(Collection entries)
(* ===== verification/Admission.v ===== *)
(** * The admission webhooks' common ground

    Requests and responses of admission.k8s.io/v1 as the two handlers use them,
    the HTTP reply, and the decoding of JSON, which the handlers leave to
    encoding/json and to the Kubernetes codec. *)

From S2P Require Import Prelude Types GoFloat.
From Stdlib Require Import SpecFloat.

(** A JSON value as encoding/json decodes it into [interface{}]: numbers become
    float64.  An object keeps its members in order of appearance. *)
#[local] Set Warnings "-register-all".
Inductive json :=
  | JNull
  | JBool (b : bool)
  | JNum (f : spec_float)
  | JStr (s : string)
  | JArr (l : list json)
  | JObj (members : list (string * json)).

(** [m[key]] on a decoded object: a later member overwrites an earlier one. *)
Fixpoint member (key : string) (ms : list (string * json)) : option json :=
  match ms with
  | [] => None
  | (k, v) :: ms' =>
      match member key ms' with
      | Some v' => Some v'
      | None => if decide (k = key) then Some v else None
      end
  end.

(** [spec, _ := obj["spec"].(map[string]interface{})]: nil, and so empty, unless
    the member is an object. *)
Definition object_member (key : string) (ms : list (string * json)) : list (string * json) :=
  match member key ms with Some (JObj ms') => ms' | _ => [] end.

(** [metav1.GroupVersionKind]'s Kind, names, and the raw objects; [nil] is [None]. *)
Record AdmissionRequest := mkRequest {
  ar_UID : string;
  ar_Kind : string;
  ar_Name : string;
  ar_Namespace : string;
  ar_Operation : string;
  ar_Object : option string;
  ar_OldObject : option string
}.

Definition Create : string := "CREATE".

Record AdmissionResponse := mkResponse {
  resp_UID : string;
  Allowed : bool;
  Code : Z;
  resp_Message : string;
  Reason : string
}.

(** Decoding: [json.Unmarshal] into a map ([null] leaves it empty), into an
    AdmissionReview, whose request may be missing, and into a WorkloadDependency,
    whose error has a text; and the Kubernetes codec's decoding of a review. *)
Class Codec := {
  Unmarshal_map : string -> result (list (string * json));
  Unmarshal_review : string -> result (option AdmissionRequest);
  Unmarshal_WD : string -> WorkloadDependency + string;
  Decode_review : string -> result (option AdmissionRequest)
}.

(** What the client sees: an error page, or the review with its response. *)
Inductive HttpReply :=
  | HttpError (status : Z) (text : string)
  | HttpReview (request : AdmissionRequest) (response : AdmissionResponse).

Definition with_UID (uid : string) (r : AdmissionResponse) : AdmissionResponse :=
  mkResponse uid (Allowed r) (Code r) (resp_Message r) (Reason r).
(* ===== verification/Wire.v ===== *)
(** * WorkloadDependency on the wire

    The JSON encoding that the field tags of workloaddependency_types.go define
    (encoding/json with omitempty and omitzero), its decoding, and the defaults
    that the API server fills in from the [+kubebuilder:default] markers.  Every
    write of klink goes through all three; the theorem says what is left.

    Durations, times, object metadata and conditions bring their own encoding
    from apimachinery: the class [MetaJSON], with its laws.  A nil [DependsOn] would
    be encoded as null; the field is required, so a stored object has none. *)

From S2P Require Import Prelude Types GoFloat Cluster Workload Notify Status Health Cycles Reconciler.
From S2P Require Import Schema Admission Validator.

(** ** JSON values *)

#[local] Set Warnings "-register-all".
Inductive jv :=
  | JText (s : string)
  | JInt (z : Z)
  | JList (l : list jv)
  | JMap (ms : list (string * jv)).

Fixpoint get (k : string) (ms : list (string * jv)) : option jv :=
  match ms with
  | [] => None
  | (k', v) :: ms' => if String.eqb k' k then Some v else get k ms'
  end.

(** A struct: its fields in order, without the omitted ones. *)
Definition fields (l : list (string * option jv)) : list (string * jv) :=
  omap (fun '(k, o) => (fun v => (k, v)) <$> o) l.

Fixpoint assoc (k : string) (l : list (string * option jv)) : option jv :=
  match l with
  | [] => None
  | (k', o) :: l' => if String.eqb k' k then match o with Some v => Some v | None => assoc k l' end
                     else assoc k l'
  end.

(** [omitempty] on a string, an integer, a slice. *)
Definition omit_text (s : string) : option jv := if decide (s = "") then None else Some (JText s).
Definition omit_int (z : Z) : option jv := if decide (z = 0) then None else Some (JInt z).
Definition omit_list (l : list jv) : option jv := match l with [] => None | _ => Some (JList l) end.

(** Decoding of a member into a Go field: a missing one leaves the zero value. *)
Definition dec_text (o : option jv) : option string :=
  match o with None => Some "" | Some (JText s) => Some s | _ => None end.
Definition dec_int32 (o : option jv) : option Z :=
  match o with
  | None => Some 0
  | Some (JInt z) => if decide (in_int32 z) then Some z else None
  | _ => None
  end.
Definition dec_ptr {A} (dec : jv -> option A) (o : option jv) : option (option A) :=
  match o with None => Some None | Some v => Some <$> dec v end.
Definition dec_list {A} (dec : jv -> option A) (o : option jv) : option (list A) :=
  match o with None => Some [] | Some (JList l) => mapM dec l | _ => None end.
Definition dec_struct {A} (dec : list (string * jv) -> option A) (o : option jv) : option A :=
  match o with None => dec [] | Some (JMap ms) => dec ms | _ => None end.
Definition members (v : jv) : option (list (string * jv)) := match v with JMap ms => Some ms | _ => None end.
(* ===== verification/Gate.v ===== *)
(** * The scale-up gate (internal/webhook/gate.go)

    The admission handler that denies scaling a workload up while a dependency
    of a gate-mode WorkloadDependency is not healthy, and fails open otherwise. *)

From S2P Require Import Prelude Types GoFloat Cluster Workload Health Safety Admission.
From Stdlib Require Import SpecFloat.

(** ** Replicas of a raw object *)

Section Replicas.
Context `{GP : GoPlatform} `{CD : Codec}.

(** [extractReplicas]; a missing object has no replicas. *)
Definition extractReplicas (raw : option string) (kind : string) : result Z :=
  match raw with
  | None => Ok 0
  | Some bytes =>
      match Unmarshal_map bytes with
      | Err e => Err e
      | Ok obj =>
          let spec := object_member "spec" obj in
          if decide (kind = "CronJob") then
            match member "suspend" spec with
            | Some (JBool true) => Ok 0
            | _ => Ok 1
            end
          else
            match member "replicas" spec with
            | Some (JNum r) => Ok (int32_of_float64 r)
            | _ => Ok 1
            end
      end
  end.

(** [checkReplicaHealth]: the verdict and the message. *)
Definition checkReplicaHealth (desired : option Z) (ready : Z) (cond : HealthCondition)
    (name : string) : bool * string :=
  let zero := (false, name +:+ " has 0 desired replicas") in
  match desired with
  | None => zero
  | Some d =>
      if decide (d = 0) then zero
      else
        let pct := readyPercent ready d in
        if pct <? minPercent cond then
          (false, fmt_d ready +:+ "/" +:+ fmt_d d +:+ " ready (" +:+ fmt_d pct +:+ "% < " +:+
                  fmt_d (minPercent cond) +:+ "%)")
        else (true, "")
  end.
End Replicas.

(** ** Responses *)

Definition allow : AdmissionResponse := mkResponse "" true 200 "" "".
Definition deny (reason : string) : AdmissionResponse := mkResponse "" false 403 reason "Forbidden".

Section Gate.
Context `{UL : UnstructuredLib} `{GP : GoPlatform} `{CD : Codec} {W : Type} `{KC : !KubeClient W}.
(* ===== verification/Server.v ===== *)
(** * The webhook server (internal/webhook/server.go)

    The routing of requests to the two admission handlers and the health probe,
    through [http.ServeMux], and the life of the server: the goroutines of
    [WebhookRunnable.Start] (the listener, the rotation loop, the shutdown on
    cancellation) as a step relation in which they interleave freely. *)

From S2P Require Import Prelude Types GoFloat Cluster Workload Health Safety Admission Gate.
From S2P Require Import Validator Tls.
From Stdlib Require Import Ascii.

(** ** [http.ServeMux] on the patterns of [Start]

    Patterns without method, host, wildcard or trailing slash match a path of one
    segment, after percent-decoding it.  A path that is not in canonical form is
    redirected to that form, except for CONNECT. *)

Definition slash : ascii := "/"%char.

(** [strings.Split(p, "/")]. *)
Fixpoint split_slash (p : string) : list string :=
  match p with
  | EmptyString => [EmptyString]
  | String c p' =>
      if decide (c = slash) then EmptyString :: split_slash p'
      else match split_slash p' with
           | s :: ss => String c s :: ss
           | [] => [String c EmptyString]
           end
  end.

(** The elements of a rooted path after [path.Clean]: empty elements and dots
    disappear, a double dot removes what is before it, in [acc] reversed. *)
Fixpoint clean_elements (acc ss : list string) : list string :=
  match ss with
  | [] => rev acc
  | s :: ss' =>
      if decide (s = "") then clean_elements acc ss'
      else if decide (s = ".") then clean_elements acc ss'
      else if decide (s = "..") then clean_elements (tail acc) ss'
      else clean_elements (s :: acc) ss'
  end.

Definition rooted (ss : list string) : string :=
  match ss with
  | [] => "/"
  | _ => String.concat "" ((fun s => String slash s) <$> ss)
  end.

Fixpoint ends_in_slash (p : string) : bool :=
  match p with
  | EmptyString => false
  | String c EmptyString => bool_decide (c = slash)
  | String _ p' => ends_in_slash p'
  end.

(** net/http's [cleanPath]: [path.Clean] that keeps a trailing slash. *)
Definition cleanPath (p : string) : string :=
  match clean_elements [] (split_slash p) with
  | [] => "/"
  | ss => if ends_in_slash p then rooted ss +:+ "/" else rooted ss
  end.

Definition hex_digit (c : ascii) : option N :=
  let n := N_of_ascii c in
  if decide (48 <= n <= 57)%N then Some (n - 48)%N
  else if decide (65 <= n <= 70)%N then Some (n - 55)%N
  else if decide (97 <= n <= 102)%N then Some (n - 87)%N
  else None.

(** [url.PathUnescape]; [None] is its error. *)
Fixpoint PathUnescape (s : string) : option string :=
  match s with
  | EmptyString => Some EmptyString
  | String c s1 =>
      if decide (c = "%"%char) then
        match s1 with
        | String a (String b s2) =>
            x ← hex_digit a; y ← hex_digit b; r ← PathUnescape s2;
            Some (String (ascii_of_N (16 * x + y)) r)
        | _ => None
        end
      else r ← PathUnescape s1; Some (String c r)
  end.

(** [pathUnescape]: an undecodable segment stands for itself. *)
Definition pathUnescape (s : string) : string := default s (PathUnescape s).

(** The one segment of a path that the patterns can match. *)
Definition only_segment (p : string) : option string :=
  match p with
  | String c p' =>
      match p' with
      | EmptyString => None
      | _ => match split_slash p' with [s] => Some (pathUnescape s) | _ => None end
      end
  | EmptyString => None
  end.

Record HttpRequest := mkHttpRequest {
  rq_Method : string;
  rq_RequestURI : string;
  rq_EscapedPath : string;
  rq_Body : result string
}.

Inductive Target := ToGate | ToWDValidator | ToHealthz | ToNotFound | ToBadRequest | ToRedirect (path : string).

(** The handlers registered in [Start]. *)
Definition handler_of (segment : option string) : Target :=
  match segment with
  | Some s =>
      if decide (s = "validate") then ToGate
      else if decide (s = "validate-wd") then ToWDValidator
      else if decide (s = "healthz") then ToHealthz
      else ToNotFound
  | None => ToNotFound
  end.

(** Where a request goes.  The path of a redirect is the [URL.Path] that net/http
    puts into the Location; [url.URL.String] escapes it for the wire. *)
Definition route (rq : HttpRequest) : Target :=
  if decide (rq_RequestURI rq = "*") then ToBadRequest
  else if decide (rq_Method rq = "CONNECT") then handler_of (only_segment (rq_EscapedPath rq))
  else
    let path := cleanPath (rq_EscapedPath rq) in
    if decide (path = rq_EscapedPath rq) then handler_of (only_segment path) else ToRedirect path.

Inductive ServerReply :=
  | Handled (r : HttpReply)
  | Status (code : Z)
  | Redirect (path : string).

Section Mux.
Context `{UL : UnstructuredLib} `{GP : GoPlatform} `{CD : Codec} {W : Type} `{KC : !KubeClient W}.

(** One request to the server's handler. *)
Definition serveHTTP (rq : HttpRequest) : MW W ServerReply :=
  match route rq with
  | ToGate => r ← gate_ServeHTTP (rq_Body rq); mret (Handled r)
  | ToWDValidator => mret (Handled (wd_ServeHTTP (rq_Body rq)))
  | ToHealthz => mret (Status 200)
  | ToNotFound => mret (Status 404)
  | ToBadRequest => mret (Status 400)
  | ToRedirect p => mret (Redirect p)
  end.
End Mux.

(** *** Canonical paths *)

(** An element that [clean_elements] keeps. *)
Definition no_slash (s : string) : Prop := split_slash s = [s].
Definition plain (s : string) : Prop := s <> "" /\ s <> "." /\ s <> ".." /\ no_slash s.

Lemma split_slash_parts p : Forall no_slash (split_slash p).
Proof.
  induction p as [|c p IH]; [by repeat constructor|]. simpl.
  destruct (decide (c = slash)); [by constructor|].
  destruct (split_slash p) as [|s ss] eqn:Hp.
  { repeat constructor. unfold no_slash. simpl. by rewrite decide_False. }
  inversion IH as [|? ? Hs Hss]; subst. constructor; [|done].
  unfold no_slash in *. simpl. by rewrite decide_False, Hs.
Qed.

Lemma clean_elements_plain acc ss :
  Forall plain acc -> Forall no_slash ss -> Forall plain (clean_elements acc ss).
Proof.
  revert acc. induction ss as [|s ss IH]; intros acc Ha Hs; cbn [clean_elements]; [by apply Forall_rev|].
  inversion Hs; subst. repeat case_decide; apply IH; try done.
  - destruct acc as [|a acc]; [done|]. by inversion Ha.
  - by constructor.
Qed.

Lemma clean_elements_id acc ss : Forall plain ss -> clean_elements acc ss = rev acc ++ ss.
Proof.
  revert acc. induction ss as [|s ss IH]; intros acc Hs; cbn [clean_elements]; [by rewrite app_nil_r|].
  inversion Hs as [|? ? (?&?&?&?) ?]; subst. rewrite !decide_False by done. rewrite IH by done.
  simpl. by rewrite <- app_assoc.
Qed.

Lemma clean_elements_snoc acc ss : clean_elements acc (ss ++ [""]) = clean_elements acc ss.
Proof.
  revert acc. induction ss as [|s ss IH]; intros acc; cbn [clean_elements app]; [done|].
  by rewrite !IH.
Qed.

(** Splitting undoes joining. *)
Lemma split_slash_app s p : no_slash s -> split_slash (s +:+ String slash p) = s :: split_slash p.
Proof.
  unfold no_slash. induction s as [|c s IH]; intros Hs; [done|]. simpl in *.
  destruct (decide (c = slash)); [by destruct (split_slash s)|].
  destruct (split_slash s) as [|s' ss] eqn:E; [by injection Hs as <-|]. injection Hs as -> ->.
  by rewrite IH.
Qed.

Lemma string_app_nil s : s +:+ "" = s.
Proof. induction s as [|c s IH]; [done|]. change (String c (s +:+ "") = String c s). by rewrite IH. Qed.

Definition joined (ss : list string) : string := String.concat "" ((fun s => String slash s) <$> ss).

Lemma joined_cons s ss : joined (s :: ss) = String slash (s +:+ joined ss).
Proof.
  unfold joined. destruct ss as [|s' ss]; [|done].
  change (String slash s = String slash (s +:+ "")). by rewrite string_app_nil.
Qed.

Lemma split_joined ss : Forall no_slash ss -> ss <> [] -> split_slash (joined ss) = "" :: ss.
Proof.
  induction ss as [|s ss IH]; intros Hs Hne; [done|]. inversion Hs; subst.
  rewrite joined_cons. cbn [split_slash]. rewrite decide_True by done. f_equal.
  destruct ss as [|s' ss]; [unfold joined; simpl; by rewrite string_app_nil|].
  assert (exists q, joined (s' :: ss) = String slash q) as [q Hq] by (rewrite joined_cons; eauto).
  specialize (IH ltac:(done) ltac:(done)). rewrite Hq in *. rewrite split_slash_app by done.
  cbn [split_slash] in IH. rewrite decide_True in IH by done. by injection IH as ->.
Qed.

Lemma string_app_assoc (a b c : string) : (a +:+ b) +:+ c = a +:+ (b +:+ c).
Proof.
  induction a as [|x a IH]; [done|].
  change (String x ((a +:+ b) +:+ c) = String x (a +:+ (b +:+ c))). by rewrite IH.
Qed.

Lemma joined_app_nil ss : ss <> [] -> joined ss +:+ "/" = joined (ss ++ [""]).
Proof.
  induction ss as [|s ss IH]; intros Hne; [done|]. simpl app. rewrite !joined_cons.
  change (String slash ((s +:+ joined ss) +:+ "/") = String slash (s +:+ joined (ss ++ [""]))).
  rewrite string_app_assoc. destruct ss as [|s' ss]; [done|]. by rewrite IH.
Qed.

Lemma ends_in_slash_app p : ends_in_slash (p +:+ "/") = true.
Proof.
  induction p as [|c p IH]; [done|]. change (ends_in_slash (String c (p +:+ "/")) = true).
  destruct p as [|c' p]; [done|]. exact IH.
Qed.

Task to carry out
Print, exactly as written, the first line of the records above and each line after it until the line with "ar_Name : string;", which is printed too.

Result of the exercise
(* ===== verification/Admission.v ===== *)
(** * The admission webhooks' common ground

    Requests and responses of admission.k8s.io/v1 as the two handlers use them,
    the HTTP reply, and the decoding of JSON, which the handlers leave to
    encoding/json and to the Kubernetes codec. *)

From S2P Require Import Prelude Types GoFloat.
From Stdlib Require Import SpecFloat.

(** A JSON value as encoding/json decodes it into [interface{}]: numbers become
    float64.  An object keeps its members in order of appearance. *)
#[local] Set Warnings "-register-all".
Inductive json :=
  | JNull
  | JBool (b : bool)
  | JNum (f : spec_float)
  | JStr (s : string)
  | JArr (l : list json)
  | JObj (members : list (string * json)).

(** [m[key]] on a decoded object: a later member overwrites an earlier one. *)
Fixpoint member (key : string) (ms : list (string * json)) : option json :=
  match ms with
  | [] => None
  | (k, v) :: ms' =>
      match member key ms' with
      | Some v' => Some v'
      | None => if decide (k = key) then Some v else None
      end
  end.

(** [spec, _ := obj["spec"].(map[string]interface{})]: nil, and so empty, unless
    the member is an object. *)
Definition object_member (key : string) (ms : list (string * json)) : list (string * json) :=
  match member key ms with Some (JObj ms') => ms' | _ => [] end.

(** [metav1.GroupVersionKind]'s Kind, names, and the raw objects; [nil] is [None]. *)
Record AdmissionRequest := mkRequest {
  ar_UID : string;
  ar_Kind : string;
  ar_Name : string;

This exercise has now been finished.